Monologue dramatique écrit et interprété par Paul Van Mulder.
Sur le vide du plateau plongé dans la quasi obscurité, un homme, la quarantaine, en posture sous tension, presque fébrile.
Il parle, raconte, se raconte, de manière tout aussi frontale et radicale qu'ambivalente entre introspection, confession et plaidoyer, avec une voix plaintive aux inflexions et intonations erratiques et une scansion lancinante.
Et puis quand, à plusieurs reprises, il se lève pour courir en silence en cercles concentriques autour du siège, vient à l'esprit la toile "Le cri" de Edvard Munch, et ce cri d'une humanité inaccomplie.

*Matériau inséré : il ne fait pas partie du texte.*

(* ===== verification/RequestLaws.v ===== *)
(** * Laws of pruning, reminders and token totals

    When an old tool result is cleared from the retained history, that re-seeding a
    token total after a rewrite never raises it, and what the queries and the memory
    reminder do with a history. *)

From S2P Require Import Prelude RustStr ToolCallIds History HistoryLaws Tokens StrFind Tags.
From S2P Require Import Compaction CompactionLaws Persistence Usage ImageBudget Tokens RequestBuilder.
From S2P Require Import ChatState ChatCommands ChatStateLaws ChatTheorems.

#[local] Open Scope nat_scope.

Section RequestLaws.
Context `{Payloads} `{!JsonSizes} `{!Opaque} {P : Type} `{!ChatPersistence P} `{!PersistedHistory P}.

Abbreviation Actor := (@Actor _ _ P).
Implicit Types (a : Actor) (item : Item) (items : list Item).

(** ** The age of a result *)

Lemma user_item_count_cons item items :
  user_item_count (item :: items) = (if is_user item then 1 else 0) + user_item_count items.
Proof. unfold user_item_count. simpl. by destruct (is_user item). Qed.

Lemma age_walk_lookup {A} (f : nat → ToolResult → A * ToolResult) (n : nat) (seen : bool) items (j : nat) :
  (age_walk f n seen items).2 !! j
  = match items !! j with
    | Some (IToolResult r) =>
        let users := user_item_count (take j items) in
        Some (IToolResult (f (n + (if seen then users else pred users)) r).2)
    | other => other
    end.
Proof.
  revert n seen j. induction items as [|item items IH]; intros n seen j; [done|].
  destruct j as [|j].
  - destruct item as [|u| |r| |]; simpl; try (by destruct (age_walk f _ _ items)).
    change (user_item_count []) with 0. replace (n + (if seen then 0 else 0)) with n by (destruct seen; lia).
    destruct (f n r). by destruct (age_walk f n seen items).
  - cbn [take]. rewrite user_item_count_cons. destruct item as [|u| |r| |]; cbn [age_walk is_user].
    all: try (specialize (IH n seen j); destruct (age_walk f n seen items); exact IH).
    + specialize (IH (if seen then n + 1 else n) true j). destruct (age_walk f _ true items). simpl in *. rewrite IH.
      destruct (items !! j) as [[| | |r| |]|]; try done. do 2 f_equal.
      replace ((if seen then n + 1 else n) + user_item_count (take j items))
        with (n + (if seen then S (user_item_count (take j items)) else user_item_count (take j items)))
        by (destruct seen; lia). done.
    + specialize (IH n seen j). destruct (f n r). destruct (age_walk f n seen items). exact IH.
Qed.

Lemma user_item_count_reverse items : user_item_count (reverse items) = user_item_count items.
Proof.
  induction items as [|item items IH]; [done|]. rewrite reverse_cons, user_item_count_cons, <-IH.
  unfold user_item_count. rewrite List.filter_app, length_app. simpl. destruct (is_user item); simpl; lia.
Qed.

(** What the pruning makes of a result: only the user items behind it count. *)
Lemma hard_clear_lookup (threshold : nat) items (k : nat) (r : ToolResult) :
  items !! k = Some (IToolResult r) →
  (hard_clear threshold items).2 !! k
  = Some (IToolResult (clear_result threshold (pred (user_item_count (drop (S k) items))) r).2).
Proof.
  intros Hk. pose proof (lookup_lt_Some _ _ _ Hk) as Hlt. unfold hard_clear.
  pose proof (age_walk_lookup (clear_result threshold) 0 false (reverse items) (length items - S k)) as Hw.
  rewrite reverse_lookup in Hw by lia. replace (length items - S (length items - S k)) with k in Hw by lia. rewrite Hk in Hw.
  rewrite take_reverse in Hw. replace (length items - (length items - S k)) with (S k) in Hw by lia.
  rewrite user_item_count_reverse in Hw. simpl in Hw.
  assert (length (age_walk (clear_result threshold) 0 false (reverse items)).2 = length items) as Hlen.
  { pose proof (age_walk_content (clear_result threshold) 0 false (reverse items) (clear_result_content threshold)) as Hf.
    apply Forall2_length in Hf. by rewrite length_reverse in Hf. }
  destruct (age_walk _ _ _ _) as [out l]. simpl in *. rewrite reverse_lookup by lia. by rewrite Hlen.
Qed.

Lemma user_item_count_split items (k : nat) :
  user_item_count items = user_item_count (take k items) + user_item_count (drop k items).
Proof. unfold user_item_count. by rewrite <-length_app, <-List.filter_app, take_drop. Qed.

Lemma filter_sub (p q : Item → bool) items :
  (∀ i, p i = true → q i = true) → length (List.filter p items) ≤ length (List.filter q items).
Proof.
  intros Hpq. induction items as [|i items IH]; [done|]. simpl. specialize (Hpq i).
  destruct (p i); [rewrite Hpq by done; simpl; lia|]. destruct (q i); simpl; lia.
Qed.

(** What the command's pruning does to one result. *)
Lemma prune_lookup a (k : nat) (r : ToolResult) :
  conv a !! k = Some (IToolResult r) →
  conv (prune_retained_conversation a).1 !! k
  = Some (IToolResult
      (if negb (enabled (pruning_config a)) then r
       else if prompt_index (state a) <? hard_clear_age_turns (pruning_config a) then r
       else (clear_result (effective_threshold (pruning_config a) (prompt_index (state a)) (conv a))
               (pred (user_item_count (drop (S k) (conv a)))) r).2)).
Proof.
  intros Hk. unfold prune_retained_conversation. destruct (negb _); [done|]. destruct (_ <? _); [done|].
  destruct (rewrite_history RetainedPrune _ a) as [[a' n] ack] eqn:E. apply rewrite_view in E as (_ & Hc & _). simpl.
  rewrite Hc. by apply hard_clear_lookup.
Qed.

(** A tool result is not cleared from the retained history before the configured
    number of real turns has gone by: as long as every counted prompt is still in the
    history, more than that many real user messages stand behind it, however many
    reminders and notes the session added. *)
Theorem retained_prune_waits (real : Item → bool) a (k : nat) (r r' : ToolResult) :
  (∀ i, real i = true → is_user i = true) →
  prompt_index (state a) ≤ length (List.filter real (conversation (state a))) →
  0 < hard_clear_age_turns (pruning_config a) →
  conversation (state a) !! k = Some (IToolResult r) →
  conversation (state (prune_retained_conversation a).1) !! k = Some (IToolResult r') → r' ≠ r →
  hard_clear_age_turns (pruning_config a) < length (List.filter real (drop (S k) (conversation (state a)))).
Proof.
  intros Hreal Hp Hh Hk Hk' Hne. pose proof (prune_lookup a k r Hk) as Hl. unfold conv in Hl. rewrite Hk' in Hl.
  injection Hl as Hr. destruct (negb _); [done|]. destruct (_ <? _); [done|]. unfold clear_result in Hr.
  destruct (Nat.ltb_spec (pred (user_item_count (drop (S k) (conversation (state a)))))
    (effective_threshold (pruning_config a) (prompt_index (state a)) (conversation (state a)))) as [|Hage]; [done|].
  unfold effective_threshold in Hage. rewrite (user_item_count_split _ (S k)) in Hage.
  set (c := conversation (state a)) in *. set (tail := drop (S k) c) in *. set (front := take (S k) c) in *.
  assert (length (List.filter real c) = length (List.filter real front) + length (List.filter real tail)) as Hsplit
    by (unfold front, tail; by rewrite <-length_app, <-List.filter_app, take_drop).
  pose proof (filter_sub real is_user front Hreal). pose proof (filter_sub real is_user tail Hreal).
  unfold user_item_count in *. lia.
Qed.

(** Once a compaction has dropped counted prompts that bound is gone: when the
    prompts ever counted outnumber the user items left, a result is cleared as soon as
    more than the configured number of user items of any kind stand behind it. *)
Theorem prune_counts_reminders a (k : nat) (r : ToolResult) :
  enabled (pruning_config a) = true → hard_clear_age_turns (pruning_config a) ≤ prompt_index (state a) →
  user_item_count (conversation (state a)) ≤ prompt_index (state a) →
  conversation (state a) !! k = Some (IToolResult r) →
  hard_clear_age_turns (pruning_config a) < user_item_count (drop (S k) (conversation (state a))) →
  conversation (state (prune_retained_conversation a).1) !! k
  = Some (IToolResult (with_result_content r HARD_CLEAR_PLACEHOLDER)).
Proof.
  intros He Hh Hu Hk Ht. pose proof (prune_lookup a k r Hk) as Hl. unfold conv in Hl. rewrite Hl, He. simpl.
  rewrite (proj2 (Nat.ltb_ge _ _)) by done. unfold clear_result.
  rewrite (proj2 (Nat.ltb_ge _ _)) by (unfold effective_threshold; lia). do 2 f_equal.
  destruct (result_content r =b HARD_CLEAR_PLACEHOLDER) eqn:E; [|done]. simpl. apply beq_true in E. destruct r. simpl in *. by subst.
Qed.

(** ** Token totals *)

Lemma reseed_le (s : ChatState) (base : N) :
  ((0 < ChatState.total_tokens s → reseed_total_tokens s base ≤ ChatState.total_tokens s)
   ∧ (ChatState.total_tokens s = 0 → reseed_total_tokens s base = base))%N.
Proof.
  unfold reseed_total_tokens. split.
  - intros Hp. rewrite (proj2 (N.ltb_lt _ _)) by done. lia.
  - intros ->. done.
Qed.

Definition total a : N := ChatState.total_tokens (state a).
Definition since a : N := estimated_tokens_since_model (state a).

Lemma replace_total items (c : bool) a :
  let a' := replace_conversation items c a in
  total a' = reseed_total_tokens (state a) (estimate_conversation_tokens (conv a')) ∧ since a' = 0%N
  ∧ estimate_at_last_response (state a') = estimate_conversation_tokens (conv a').
Proof.
  simpl. unfold replace_conversation, mark_compaction, snapshot_turn_slice, rebase_turn_capture_offset.
  destruct (repair_tool_call_ids items) as [n l]. unfold total, since, conv. simpl.
  destruct (turn_capture (state a)) eqn:E, c; simpl; rewrite ?E; simpl; rewrite ?E; done.
Qed.

Lemma system_head_cases (prompt : bytes) a :
  (replace_system_head prompt a).1 = a ∨ ∃ items, (replace_system_head prompt a).1 = replace_conversation items false a.
Proof.
  unfold replace_system_head. destruct (replace_or_insert_system_head (conv a) prompt) as [changed items].
  destruct (conv a) as [|[sys| | | | |] rest]; try (right; by exists items).
  destruct (canonical_system_prompt_eq _ _); [by left|right; by exists items].
Qed.

(** The commands that rewrite the history. *)
Definition rewrites (cmd : ChatStateCommand) : bool :=
  match cmd with
  | ReplaceConversation _ _ | ReplaceSystemHead _ | RepairHistory _ _ | TruncateToPromptIndex _ => true
  | _ => false
  end.

(** Rewriting the history never makes the session look fuller: a known token
    total can only go down, so that a compaction, a rewind or a repair does not
    trigger the next compaction; and what was counted since the last response is
    either kept with the total or folded into the new one. *)
Theorem rewrites_never_raise_total (cmd : ChatStateCommand) a :
  rewrites cmd = true → (0 < ChatState.total_tokens (state a))%N →
  let s := state (handle_command cmd a).1 in
  (ChatState.total_tokens s ≤ ChatState.total_tokens (state a))%N
  ∧ (estimated_tokens_since_model s = 0%N
     ∨ ChatState.total_tokens s = ChatState.total_tokens (state a)
       ∧ estimated_tokens_since_model s = estimated_tokens_since_model (state a)).
Proof.
  intros Hr Hpos. simpl.
  assert (∀ items c b, total b = total a → (total (replace_conversation items c b) ≤ total a)%N
    ∧ since (replace_conversation items c b) = 0%N) as Hrep.
  { intros items c b Hb. destruct (replace_total items c b) as (-> & -> & _). split; [|done]. rewrite <-Hb.
    apply reseed_le. unfold total in Hb. by rewrite Hb. }
  destruct cmd; try done; cbn [handle_command].
  - destruct (Hrep items is_compaction a eq_refl). split; [done|by left].
  - destruct (default false turn_active); [split; [done|by right]|]. unfold repair_history_command.
    destruct dry_run; [split; [done|by right]|]. destruct (repair_history (conv a)) as [report items].
    destruct (changed report); [|split; [done|by right]]. destruct (Hrep items false (put_conv [] a) eq_refl). split; [done|by left].
  - pose proof (system_head_cases prompt a) as Hc. destruct (replace_system_head prompt a) as [a' changed].
    simpl in *. destruct Hc as [->|[items ->]]; [split; [done|by right]|]. destruct (Hrep items false a eq_refl).
    split; [done|by left].
  - unfold truncate_to_prompt_index. destruct (_ <=? _); [split; [done|by right]|]. simpl. split; [|by left].
    unfold total in *. match goal with |- (reseed_total_tokens ?s ?b ≤ _)%N => apply (reseed_le s b) end. exact Hpos.
Qed.

(** ** Queries *)

(** A leading image does not end the search for the first user text. *)
Lemma first_user_text_scans_on (url : bytes) (parts : list ContentPart) items :
  get_first_user_text (user_with_parts (Image url :: parts) :: items) = get_first_user_text items.
Proof. done. Qed.

End RequestLaws.

(** ** Instances *)

#[local] Existing Instance demo_payloads.
#[local] Existing Instance demo_sizes.
#[local] Existing Instance demo_opaque.

(** A result with [n] prompts behind it, in a session that counts [index] prompts and
    clears results two turns old. *)
Definition demo_aged (n index : nat) (prompt : Item) : @Actor _ _ (list Item) :=
  let pruning := mkPruning true 3 4000 1500 1500 2 in
  let history := [user $"first"; IAssistant demo_calling; tool_result $"c1" $"contents"] ++ replicate n prompt in
  with_state (set_prompt index []) (spawn history demo_config pruning history).

Lemma retained_prune_waits_witness :
  2 < length (List.filter (has_reason Human) (drop 3 (conversation (state (demo_aged 3 4 (user $"next")))))).
Proof.
  apply (retained_prune_waits (has_reason Human) (demo_aged 3 4 (user $"next")) 2
           (mkResult $"c1" $"contents" []) (mkResult $"c1" HARD_CLEAR_PLACEHOLDER [])).
  - by intros [].
  - by vm_compute; lia.
  - by vm_compute; lia.
  - by vm_compute.
  - by vm_compute.
  - done.
Defined.

(** Three reminders clear a result no real message followed. *)
Lemma prune_counts_reminders_witness :
  conversation (state (prune_retained_conversation (demo_aged 3 50 (system_reminder $"note"))).1) !! 2
  = Some (tool_result $"c1" HARD_CLEAR_PLACEHOLDER).
Proof.
  apply (prune_counts_reminders (demo_aged 3 50 (system_reminder $"note")) 2 (mkResult $"c1" $"contents" []));
    by vm_compute; try lia.
Defined.

Lemma rewrites_never_raise_total_witness :
  let s := state (handle_command (ReplaceConversation [system $"rules"; user_meta $"summary"] true) demo_actor).1 in
  (ChatState.total_tokens s ≤ ChatState.total_tokens (state demo_actor))%N
  ∧ (estimated_tokens_since_model s = 0%N
     ∨ ChatState.total_tokens s = ChatState.total_tokens (state demo_actor)
       ∧ estimated_tokens_since_model s = estimated_tokens_since_model (state demo_actor)).
Proof.
  apply (rewrites_never_raise_total (ReplaceConversation [system $"rules"; user_meta $"summary"] true) demo_actor);
    [done|by vm_compute].
Defined.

Car la souffrance est au centre de la partition monologale écrite par le comédien belge Paul Van Mulder dont le personnage est immergé dans un vide existentiel et affectif.

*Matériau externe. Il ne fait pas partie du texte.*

Lemma blocking_none (p : list McpServerAllowlist) (server : McpServer) (o : PolicySubjectOrigin) :
  blocking_allow_source p server o = None ↔
  ∀ s, s ∈ p → binds s o = true →
    (managed_only s = true → granted p server (ownership s)) ∧ allows_ignoring_managed_only s server = true.
Proof.
  unfold blocking_allow_source. destruct (List.find _ _) as [s|] eqn:E.
  - split; [done|]. intros Ha. apply List.find_some in E as [Hin Hf]. apply list_elem_of_In, elem_of_binding in Hin as [Hin Hb].
    apply andb_true_iff in Hf as [Hm Hg]. apply negb_true_iff in Hg.
    destruct (Ha s Hin Hb) as [Hgr _]. specialize (Hgr Hm). apply grants_exception_true in Hgr. congruence.
  - rewrite find_none_iff in *. setoid_rewrite elem_of_binding in E. setoid_rewrite elem_of_binding. split.
    + intros Ha s Hin Hb. split.
      * intros Hm. apply grants_exception_true. specialize (E s (conj Hin Hb)). rewrite Hm in E.
        by apply negb_false_iff in E.
      * specialize (Ha s (conj Hin Hb)). by apply negb_false_iff in Ha.
    + intros Ha s [Hin Hb]. destruct (Ha s Hin Hb) as [_ ->]. done.
Qed.

Lemma pin_block_none (ms : ManagedSettings) (server : McpServer) (subject : McpSubject) :
  mcp_project_pin_block ms server subject = None ↔ pin_passes ms server subject.
Proof.
  unfold mcp_project_pin_block, pin_passes. destruct (project_mcp ms) as [|src owner]; [done|].
  rewrite <-grants_exception_true. destruct (project_scoped subject), (grants_exception _ _ _); naive_solver.
Qed.

Lemma verdict_allowed_iff (ms : ManagedSettings) (server : McpServer) (subject : McpSubject) :
  mcp_verdict ms server subject = Allowed ↔ passes ms server subject.
Proof.
  unfold mcp_verdict, passes, source_passes.
  pose proof (denying_none (mcp_allowlist ms) server (origin subject)) as Hd.
  pose proof (blocking_none (mcp_allowlist ms) server (origin subject)) as Hb.
  pose proof (pin_block_none ms server subject) as Hp.
  destruct (denying_source _ _ _) as [d|].
  { split; [done|]. intros [Ha _]. assert (Some d = None) as [=]. apply Hd. intros. by apply Ha. }
  destruct (blocking_allow_source _ _ _) as [b|].
  { split; [done|]. intros [Ha _]. assert (Some b = None) as [=]. apply Hb. intros s ? ?.
    by destruct (Ha s) as (_ & ? & ?). }
  destruct (mcp_project_pin_block _ _ _) as [r|].
  { split; [done|]. intros [_ Ha]. by apply Hp in Ha. }
  split; [|done]. intros _. split; [|by apply Hp]. intros s Hin Hbi. split; [by apply Hd|by apply Hb].
Qed.

(** ** What a layer contributes *)

(** The JSON the engine reads of a layer: [None] if the layer has no policy key,
    [Some None] if its keys cannot be read. *)
Definition layer_json (layer : PolicyLayer) : option (option Json) :=
  let policy_table := List.filter (fun kv => mem kv.1 MANAGED_POLICY_CONFIG_KEYS)
                        (default [] (toml_table (layer_value layer))) in
  if bool_decide (length policy_table = 0) then None else Some (toml_to_json policy_table).

Definition locked_source (path : bytes) (tier : PolicyLayerTier) : McpServerAllowlist :=
  with_lockdown (with_ownership (tier_ownership tier) (with_authority (tier_authority tier)
    (McpServerAllowlist_new [] [] (Some path)))).

Definition layer_source (layer : PolicyLayer) : option McpServerAllowlist :=
  match layer_json layer with
  | None => None
  | Some None => Some (locked_source (layer_path layer) (layer_tier layer))
  | Some (Some json) => mcp_source json (layer_path layer) (layer_tier layer)
  end.

Definition json_engages (json : Json) (p : BoolPin) : bool :=
  bool_decide (policy_bool json (pin_keys p) (engages_on p) = Some (engages_on p)).

(** Plugin updates are also pinned off by a managed marketplace that asks for it. *)
Definition source_engages (json : Json) (tier : PolicyLayerTier) (p : BoolPin) : bool :=
  json_engages json p
  || match p with PinPluginAutoUpdate => ex_pin_off (parse_extra_marketplaces json (tier_ownership tier)) | _ => false end.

Intitulé "La solitude d’un acteur de peep-show avant son entrée en scène", le récit rétrospectif commence par son activité professionnelle atypique, celle d'acteur de peep show, au demeurant anachronique car il n'a pas le physique d'un Chippendale ni l'appétence sexuelle d'un hardeur.

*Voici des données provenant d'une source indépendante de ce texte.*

Lemma apply_action_batch_ok (w : World) (I : gset HunkId) (files : list (Path * list Hunk)) (action : HunkAction)
    (affected : list HunkId) (a : HunkTrackerActor) :
  ok uuid I ∅ a → NoDup (map fst files) → Forall (chosen a) files → kept w I (apply_action_batch uuid w files action affected a).2.
Proof.
  revert affected a. induction files as [|[path hs] files IH]; intros affected a Hok Hnd Hf; cbn [apply_action_batch]; [by apply kept_ok|].
  inversion Hf as [|? ? Hc Hfs]; subst. apply NoDup_cons in Hnd as [Hp Hnd]. pose proof (noted_act_ok w I action path hs a Hok Hc) as Ha.
  destruct (notes_frame action hs a) as (Ef & _). set (a1 := fold_left _ _ _) in *.
  assert (∀ q, q ∈ map fst files → file_states (act uuid w action path hs a1).2 !! q = file_states a !! q) as Ho
    by (intros q Hq; rewrite <-Ef; apply act_others; by intros ->).
  destruct (act _ _ _ _ _ _) as [[|e] a']; destruct Ha as [_ Ha]; [|done]. apply IH; [done..|].
  rewrite Forall_forall in Hfs |- *. intros x Hx. destruct (Hfs x Hx) as (Hg & st & Es & Hi). split; [done|]. exists st.
  split; [|done]. rewrite <-Es. apply Ho. by apply list_elem_of_fmap_2.
Qed.

Lemma files_with_ok (w : World) (I : gset HunkId) (f : Hunk → bool) (action : HunkAction) (a : HunkTrackerActor) :
  ok uuid I ∅ a → kept w I (apply_action_batch uuid w (files_with f a) action [] a).2.
Proof. intros Hok. destruct (files_with_chosen f a) as [H1 H2]. by apply apply_action_batch_ok. Qed.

Ni vocation ni exhibitionnisme, simplement une opportunité de petit boulot, un boulot alimentaire qui, en sus, lui permet d'économiser pour son rêve de vie à la campagne au milieu de la nature.
Élevée par une mère seule, aimante et modeste, un coeur simple, mais toujours inquiète, ne lui transmettant sans doute que cette inquiétude tissée d'une angoisse personnelle et du souci de l'avenir, il n'a jamais trouvé sa place dans un monde où l'altérité est illusoire, la solitude profonde et le manque d'amour insupportable.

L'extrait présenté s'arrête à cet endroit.